● **What you will do**
Starting with the line containing "match Mor.type r with" and going on through the line containing "Proof. unfold reach, is_u64, gm_limit.", return the lines of the data below exactly, and only those.

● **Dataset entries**
(** An access end the tables serve exactly. *)
Definition end_ok (space : AddressSpace) (a n : Z) : Prop :=
  is_u64 a ∧ is_u64 n ∧
  (space = GM → a + n <= gm_limit ∧ a `mod` 68719476735 + n + 65535 < 2 ^ 36).

Definition rec_ok (r : MemOpRecord) : Prop :=
  match Mor.type r with
  | MALLOC => is_u64 (Mor.dstAddr r) ∧ is_u64 (Mor.memSize r) ∧ reach (Mor.dstAddr r) (Mor.memSize r)
  | FREE => reach (Mor.dstAddr r) 0
  | MEMCPY_BLOCKS =>
      end_ok (Mor.dstSpace r) (Mor.dstAddr r) (Mor.memSize r) ∧
      end_ok (Mor.srcSpace r) (Mor.srcAddr r) (Mor.memSize r)
  | LOAD | STORE => end_ok (Mor.dstSpace r) (Mor.dstAddr r) (Mor.memSize r)
  | _ => True
  end.

Lemma reach_u64 a n : reach a n → is_u64 a ∧ is_u64 n.
Proof. unfold reach, is_u64, gm_limit. lia. Qed.

Lemma gm_request_id s a n : reach a n → gm_request s a n = (a, n).
Proof.
  intros (Ha & Hn & Hle). unfold gm_request, ValidateRange, max_size, GLOBAL_MEM_MASK, UINT64_MAX, gm_limit in *.
  u64_simpl. case_cmp; [lia|]. u64_simpl. rewrite (Z.min_r _ (a + n)), (Z.min_r _ a) by lia. u64_simpl.
  f_equal. lia.
Qed.

Lemma reach_in_reach a n : reach a n → in_reach GM a n.
Proof. intros (? & ? & ?) _. done. Qed.

Lemma with_managers_ok s h b u : shm_ok s → shm_ok (with_managers s h b u).
Proof. intros []. by split. Qed.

● **Answer box**
  match Mor.type r with
  | MALLOC => is_u64 (Mor.dstAddr r) ∧ is_u64 (Mor.memSize r) ∧ reach (Mor.dstAddr r) (Mor.memSize r)
  | FREE => reach (Mor.dstAddr r) 0
  | MEMCPY_BLOCKS =>
      end_ok (Mor.dstSpace r) (Mor.dstAddr r) (Mor.memSize r) ∧
      end_ok (Mor.srcSpace r) (Mor.srcAddr r) (Mor.memSize r)
  | LOAD | STORE => end_ok (Mor.dstSpace r) (Mor.dstAddr r) (Mor.memSize r)
  | _ => True
  end.

Lemma reach_u64 a n : reach a n → is_u64 a ∧ is_u64 n.
Proof. unfold reach, is_u64, gm_limit. lia. Qed.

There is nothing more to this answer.